It was closest to midnight at the time of the Cuban missile crisis. Robert MacNamara spoke frankly about that episode in Errol Morris’s documentary Fog of War. He said that “we came within a hairbreadth of nuclear war without realizing it. It’s no credit to us that we escaped—Khrushchev and Kennedy were lucky as well as wise.” Indeed on several occasions during the cold war the superpowers could have stumbled toward Armageddon.

When the cold war ended, the Bulletin’s clock was put back to seventeen minutes to midnight. There is now far less risk of tens of thousands of H-bombs devastating our civilization. The greatest peril to confront the world from the 1950s to the 1980s—massive nuclear annihilation—has diminished. But the clock has been creeping forward again. There is increasing concern about nuclear proliferation, and about nuclear weapons being deployed in a localized conflict. And al-Qaeda-style terrorists might some day acquire a nuclear weapon. If they did, they could willingly detonate it in a city, killing tens of thousands along with themselves, and millions would acclaim them as heros.

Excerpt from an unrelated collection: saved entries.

(* ===== verification/ReadlinkSpec.v ===== *)
(** * Links read back

    The absolute links that mirroring made relative are seen by the program as they
    were: [CDE_end_readlink] undoes the rewriting of [mirror_absolute_link]. *)
From S2P Require Import Prelude CString Os StrUtils OkapiPath OkapiMirror OkapiContain OkapiSpec Trie State.
From S2P Require Import ChildMem Redirect RedirectSpec Shm MapsSpec ShmSpec Syscalls.

(** ** The text of a munged link *)

Lemma strstr_step c h n : strncmp_eq (c :: h) n (length n) = false -> strstr (c :: h) n = S <$> strstr h n.
Proof. intros H. simpl. by rewrite H. Qed.

(** The marker is the first double slash, where the target begins. *)
Lemma munged_marker n t :
  strstr (slash :: strcat_n n (lit "../") ++ slash :: t) (lit "//") = Some (3 * n)
  /\ drop (3 * n) (slash :: strcat_n n (lit "../") ++ slash :: t) = slash :: slash :: t.
Proof.
  induction n as [|n [IH1 IH2]]; [done|]. cbn [strcat_n].
  change (slash :: (lit "../" ++ strcat_n n (lit "../")) ++ slash :: t)
    with (slash :: dot :: dot :: (slash :: strcat_n n (lit "../") ++ slash :: t)).
  replace (3 * S n) with (3 + 3 * n) by lia. split; [|exact IH2].
  do 3 (rewrite strstr_step by reflexivity). by rewrite IH1.
Qed.

Lemma unmunge_munged n t : IS_ABSPATH t = true -> unmunge (munged_target n t) = Some t.
Proof.
  intros [t' ->]%IS_ABSPATH_cons. unfold unmunge, munged_target.
  assert (H1 : strncmp_eq (lit "./" ++ strcat_n n (lit "../") ++ slash :: t') (lit "./") 2 = true) by done.
  rewrite H1. change (lit "./" ++ strcat_n n (lit "../") ++ slash :: t')
    with (dot :: (slash :: strcat_n n (lit "../") ++ slash :: t')).
  rewrite strstr_step by reflexivity. destruct (munged_marker n t') as [-> H2]. revert H2. generalize (3 * n). intros k H2.
  change (S <$> Some k) with (Some (S k)). cbv iota beta. f_equal.
  replace (S k + 1) with (S (k + 1)) by lia. cbn [drop]. by rewrite <- drop_drop, H2.
Qed.

(** ** The hook *)

Section Readlink.
Context {Fu : Fuel} {W : Type} (h : forall c, W -> reply c * W) (s : state).
Let ws := sizeof_long (personality (cfg s)).
Let p := pid (cur s).
Context (regs_of : W -> regs) (mem : W -> Z -> ascii) (Ht : tracee h ws p (fun _ => True) regs_of mem).

Lemma memcpy_returns a b w :
  exists tr w', returns h (memcpy_to_child p a b (length b)) s w tr tt s w'
  /\ read_mem (mem w') a (length b) = b /\ regs_of w' = regs_of w.
Proof.
  destruct (memcpy_loop_copies h s p mem (tc_mem _ _ _ _ _ _ Ht) b (fun w w' => regs_of w' = regs_of w)
    ltac:(done) ltac:(intros x y z H1 H2; congruence) (tc_poke_regs _ _ _ _ _ _ Ht)
    (S (length b)) a 0 (length b) w) as (tr & w' & Hret & Hafter & Hregs); [lia|lia|].
  exists tr, w'. split; [exact Hret|]. split; [|done].
  apply nth_ext_nul; rewrite read_mem_length; [done|]. intros i Hi. rewrite read_mem_nth by done.
  rewrite (Hafter (a + Z.of_nat i)%Z).
  assert (Hp : length b <= poked ws (length b)).
  { unfold poked. destruct (_ && _) eqn:E; [|done]. pose proof (Nat.div_mod (length b) 4).
    pose proof (Nat.mod_upper_bound (length b) 4). lia. }
  destruct (in_range_dec a (a + Z.of_nat i) (poked ws (length b))) as [[_ E]|[Hn _]]; [|lia].
  unfold ws in E. rewrite E. unfold source. rewrite app_nth1 by lia. f_equal. lia.
Qed.

Lemma setregs_soft_returns rs w : exists tr w', returns h (setregs rs) s w tr tt s w'
  /\ regs_of w' = rs /\ forall b, mem w' b = mem w b.
Proof.
  destruct (tc_set _ _ _ _ _ _ Ht rs w) as (_ & Hrs & Hm). eexists _, _. split; [|by split].
  unfold setregs. eapply returns_pure_bind; [reflexivity|]. eapply returns_sys_bind; [done..|]. apply returns_ret.
Qed.

(** The file of the package is there, and looking for it changes nothing. *)
Context (root t : cstring) (Hroot : cde_cderoot_dir (cfg s) = root) (Habs : IS_ABSPATH t = true).
Context (Hthere : forall w, is_Some (h (Lstat (root ++ t)) w).1 /\ untouched regs_of mem w (h (Lstat (root ++ t)) w).2).

Lemma unmunge_returns n out w :
  let T := munged_target n t in
  regs_of w RAX = Z.of_nat (length T) -> read_mem (mem w) out (length T) = T -> length T < MAXPATHLEN -> (NUL ∉ T) ->
  exists tr w', returns h (unmunge_readlink out) s w tr tt s w'
  /\ string_at (mem w') out t /\ regs_of w' = set_reg RAX (Z.of_nat (length t)) (regs_of w).
Proof.
  intros T Hrax Hbuf Hlen Hnul.
  assert (Hint : to_int (regs_of w RAX) = Z.of_nat (length T)).
  { rewrite Hrax. unfold to_int. assert (Z.of_nat MAXPATHLEN < 2 ^ 31)%Z by reflexivity.
    rewrite Z.mod_small; lia. }
  assert (Hum : unmunge T = Some t) by by apply unmunge_munged.
  assert (HT : 0 < length T) by (unfold T, munged_target; simpl; lia).
  destruct (umoven_reads h s (fun _ => True) mem (tc_mem _ _ _ _ _ _ Ht) out (length T) w) as (t1 & Hr1); [by intros x _|done|].
  rewrite Hbuf in Hr1. destruct (Hthere w) as [[st Hst] [Hq1 Hq2]].
  set (w1 := (h (Lstat (root ++ t)) w).2) in *.
  destruct (memcpy_returns out (t ++ [NUL]) w1) as (t2 & w2 & Hr2 & Hm2 & Hrs2).
  destruct (setregs_soft_returns (set_reg RAX (Z.of_nat (length t)) (regs_of w)) w2) as (t3 & w3 & Hr3 & Hrs3 & Hm3).
  assert (Hun : until_nul T = T).
  { unfold until_nul. clear -Hnul. induction T as [|c T IH]; [done|]. apply not_elem_of_cons in Hnul as [Hc Hn].
    simpl. rewrite bool_decide_eq_false_2 by done. simpl. by rewrite IH. }
  eexists _, w3. split.
  - unfold unmunge_readlink. eapply returns_bind; [by apply (getregs_returns h s (fun _ => True) regs_of mem Ht)|].
    cbv zeta. rewrite Hint.
    assert (E : ((Z.of_nat (length T) <? 0) || (Z.of_nat MAXPATHLEN <=? Z.of_nat (length T)))%Z = false).
    { apply orb_false_iff. split; [apply Z.ltb_ge; lia|apply Z.leb_gt; lia]. }
    rewrite E, Nat2Z.id. eapply returns_bind; [exact Hr1|]. cbv iota beta.
    rewrite Nat.ltb_irrefl. eapply returns_pure_bind; [reflexivity|]. rewrite Hun, Hum.
    rewrite Habs. eapply returns_pure_bind; [reflexivity|]. eapply returns_pure_bind; [reflexivity|]. rewrite Hroot.
    eapply (returns_pure_bind _ _ _ _ s (root ++ t)).
    { apply IS_ABSPATH_cons in Habs as [t' ->]. by destruct root. }
    eapply returns_sys_bind; [exact Hst|reflexivity|]. cbv iota. eapply returns_pure_bind; [reflexivity|].
    fold p. eapply returns_bind; [|exact Hr3].
    replace (length t + 1) with (length (t ++ [NUL])) by (rewrite length_app; done). exact Hr2.
  - split; [|done]. unfold string_at. rewrite length_app in Hm2. simpl in Hm2.
    rewrite <- Hm2. apply map_ext. intros i. apply Hm3.
Qed.

(** A path that the hook does not fake on its own. *)
Definition plain_path (f : cstring) : Prop :=
  f <> lit "/proc/self/cwd" /\ (perceived_program_fullpath (cur s) = None
    \/ (f <> lit "/proc/self/exe" /\ f <> lit "/proc/" ++ itoa p ++ lit "/exe")).

(** C19.  Links read back.  A link to the absolute path [t] that mirroring made relative
    (the text [munged_target] that [mirror_absolute_link] gives it) is read by the program
    as [t] again: after readlink returned that text, [CDE_end_readlink] leaves [t] and its
    NUL in the program's buffer and [t]'s length as the result, and changes no other
    register. *)
Theorem readlink_roundtrip i o f n w
    (He : Cde_exec_mode (cfg s) = true) (Hrval : (0 <=? u_rval (cur s))%Z = true) (Hf : plain_path f)
    (Hin : path_in s (fun _ => True) mem w (nth i (u_arg (cur s)) 0%Z) f)
    (Hrax : regs_of w RAX = Z.of_nat (length (munged_target n t)))
    (Hbuf : read_mem (mem w) (nth o (u_arg (cur s)) 0%Z) (length (munged_target n t)) = munged_target n t)
    (Hlen : length (munged_target n t) < MAXPATHLEN) (Hnul : NUL ∉ munged_target n t) :
  exists tr w', returns h (CDE_end_readlink_internal i o) s w tr tt s w'
  /\ string_at (mem w') (nth o (u_arg (cur s)) 0%Z) t
  /\ regs_of w' = set_reg RAX (Z.of_nat (length t)) (regs_of w).
Proof.
  destruct Hin as (Hm & Hs & Hn & Hl).
  destruct (strcpy_from_child_reads h s (fun _ => True) mem w _ f (tc_mem _ _ _ _ _ _ Ht) Hm Hs Hn Hl) as (t1 & Hr1).
  destruct (unmunge_returns n (nth o (u_arg (cur s)) 0%Z) w Hrax Hbuf Hlen Hnul) as (t2 & w2 & Hr2 & Hstr & Hregs).
  eexists _, w2. split; [|by split].
  unfold CDE_end_readlink_internal. eapply returns_pure_bind; [reflexivity|].
  eapply returns_bind; [exact Hr1|]. eapply returns_pure_bind; [reflexivity|]. rewrite He.
  eapply returns_pure_bind; [reflexivity|]. rewrite Hrval. cbn [andb when].
  eapply returns_pure_bind; [reflexivity|]. fold p.
  eapply (returns_pure_bind _ _ _ _ s (lit "/proc/" ++ itoa p ++ lit "/exe")); [reflexivity|].
  eapply returns_pure_bind; [reflexivity|]. eapply returns_pure_bind; [reflexivity|]. cbv zeta.
  destruct Hf as [Hcwd Hexe].
  assert (E : (if strcmp_eq f (lit "/proc/self/exe") || strcmp_eq f (lit "/proc/" ++ itoa p ++ lit "/exe")
    then perceived_program_fullpath (cur s) else None) = None).
  { destruct Hexe as [->|[H1 H2]]; [by case_match|]. unfold strcmp_eq. by rewrite !bool_decide_eq_false_2. }
  rewrite E. unfold strcmp_eq. rewrite bool_decide_eq_false_2 by done. exact Hr2.
Qed.
End Readlink.

(** The program reads the link /usr/bin/java, which is in the package with a relative text. *)
Definition java_state : state :=
  exec_state {{ cur -> pid := 77%Z; cur -> u_arg := [1000; 2000; 64]%Z }}.
Definition java_text : cstring := munged_target 2 (lit "/etc/alternatives/java").
Definition java_memory (x : Z) : ascii :=
  if (x <? 2000)%Z then memory_with 1000 (lit "/usr/bin/java") x else memory_with 2000 java_text x.
(** All files exist. *)
Definition java_os (c : sys) (w : proc) : reply c * proc :=
  match c return reply c * proc with
  | Lstat _ => (Some {| st_kind := REG; st_mode := 493; st_mtime := 0; st_size := 1; st_uid := 0; st_gid := 0 |}, w)
  | c => proc_os 8 [] c w
  end.
Definition java_world : proc := (set_reg RAX (Z.of_nat (length java_text)) (fun _ => 0%Z), java_memory, []).

Lemma java_os_tracee p : tracee java_os 8 p (fun _ => True) (fun w => w.1.1) (fun w => w.1.2).
Proof. destruct (proc_os_tracee 8 [] p) as [[H1 H2] H3 H4 H5]. by split; [split| | |]. Qed.

Lemma readlink_roundtrip_witness :
  exists tr w', returns java_os (@CDE_end_readlink_internal 0 0 1) java_state java_world tr tt java_state w'
  /\ string_at (w'.1.2) 2000 (lit "/etc/alternatives/java")
  /\ w'.1.1 = set_reg RAX 22 (java_world.1.1).
Proof.
  apply (@readlink_roundtrip 0 _ java_os java_state (fun w => w.1.1) (fun w => w.1.2) (java_os_tracee 77)
    (lit "/home/bob/pkg/cde-root") (lit "/etc/alternatives/java") eq_refl eq_refl) with (f := lit "/usr/bin/java") (n := 2).
  - intros w. split; [|done]. by eexists.
  - reflexivity.
  - reflexivity.
  - split; [|by left]. by apply (bool_decide_eq_true_1 _).
  - split; [by intros x _|]. split; [reflexivity|]. split; [by apply (bool_decide_eq_true_1 _)|apply Nat.ltb_lt; reflexivity].
  - reflexivity.
  - reflexivity.
  - apply Nat.ltb_lt. reflexivity.
  - by apply (bool_decide_eq_true_1 _).
Defined.

(** ** AT_FDCWD *)

(** A relative path given with AT_FDCWD is taken for an unsupported one when the
    program passed the descriptor as a 32-bit value that the processor extended with
    zeros: it is compared as a 64-bit number, and the path is neither redirected nor
    copied; the hook reads the path and only prints messages. *)
Theorem at_fdcwd_not_recognised {Fu : Fuel} {W} (h : forall c, W -> reply c * W) (s : state) (mem : W -> Z -> ascii)
    name f w (Hm : child_memory h (sizeof_long (personality (cfg s))) (pid (cur s)) (fun _ => True) mem)
    (Hin : path_in s (fun _ => True) mem w (nth 1 (u_arg (cur s)) 0%Z) f)
    (Hfd : nth 0 (u_arg (cur s)) 0%Z = 4294967196%Z) (Hrel : IS_ABSPATH f = false)
    (Hquiet : Cde_verbose_mode (cfg s) = false) :
  to_int (nth 0 (u_arg (cur s)) 0%Z) = AT_FDCWD
  /\ exists t1 r w', returns h (CDE_begin_at_fileop name) s w
    (t1 ++ [existT (Eprintf "CDE WARNING (unsupported operation): %s '%s' is a relative path and dirfd != AT_FDCWD"
                     [PS (lit name); PS f]) r]) tt s w'
    /\ returns h (strcpy_from_child (nth 1 (u_arg (cur s)) 0%Z)) s w t1 f s w.
Proof.
  split; [by rewrite Hfd|]. destruct Hin as (Hr & Hs & Hn & Hl).
  destruct (strcpy_from_child_reads h s (fun _ => True) mem w _ f Hm Hr Hs Hn Hl) as (t1 & Hr1).
  eexists t1, _, _. split; [|exact Hr1].
  unfold CDE_begin_at_fileop. eapply returns_pure_bind; [reflexivity|].
  eapply returns_bind; [exact Hr1|]. eapply returns_pure_bind; [reflexivity|]. unfold vbprintf.
  eapply (returns_pure_bind _ _ _ s s tt).
  { unfold bindM, tcp, conf, gets. simpl. by rewrite Hquiet. }
  rewrite Hfd, Hrel. cbn [negb andb].
  change (4294967196 =? AT_FDCWD)%Z with false. cbn [negb].
  eapply returns_sys_bind; [reflexivity|reflexivity|]. apply returns_ret.
Qed.

(** openat(AT_FDCWD, "data.csv"), the descriptor moved to a 32-bit register. *)
Definition openat_state : state := exec_state {{ cur -> u_arg := [4294967196; 1000]%Z }}.

Lemma at_fdcwd_not_recognised_witness :
  to_int 4294967196 = AT_FDCWD
  /\ exists t1 r w', returns (byte_os 8) (@CDE_begin_at_fileop 0 "openat") openat_state (memory_with 1000 (lit "data.csv"))
    (t1 ++ [existT (Eprintf "CDE WARNING (unsupported operation): %s '%s' is a relative path and dirfd != AT_FDCWD"
                     [PS (lit "openat"); PS (lit "data.csv")]) r]) tt openat_state w'
    /\ returns (byte_os 8) (strcpy_from_child 1000) openat_state (memory_with 1000 (lit "data.csv")) t1 (lit "data.csv") openat_state
         (memory_with 1000 (lit "data.csv")).
Proof.
  apply (@at_fdcwd_not_recognised 0 _ (byte_os 8) openat_state (fun m => m)
    "openat" (lit "data.csv") (memory_with 1000 (lit "data.csv"))).
  - apply byte_os_memory.
  - split; [by intros x _|]. split; [reflexivity|]. split; [by apply (bool_decide_eq_true_1 _)|apply Nat.ltb_lt; reflexivity].
  - reflexivity.
  - reflexivity.
  - reflexivity.
Defined.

And the threat of a global nuclear catastrophe could be merely in temporary abeyance. During this century, geopolitical realignments could be as drastic as those during the last century, and could lead to a nuclear standoff between new superpowers that might be handled less well—or less luckily—than the Cuban crisis was.

The nuclear age inaugurated an era when humans could threaten the entire earth’s future—what some have called the “anthropocene” era. We’ll never be completely rid of the nuclear threat. But the twenty-first century confronts us with new perils as grave as the bomb. They may not threaten a sudden worldwide catastrophe—the doomsday clock is not such a good metaphor—but they are, in aggregate, worrying and challenging.

Energy and Climate

High on the global agenda are energy supply and energy security. These are crucial for economic and political stability, and linked of course to the grave issue of long-term climate change.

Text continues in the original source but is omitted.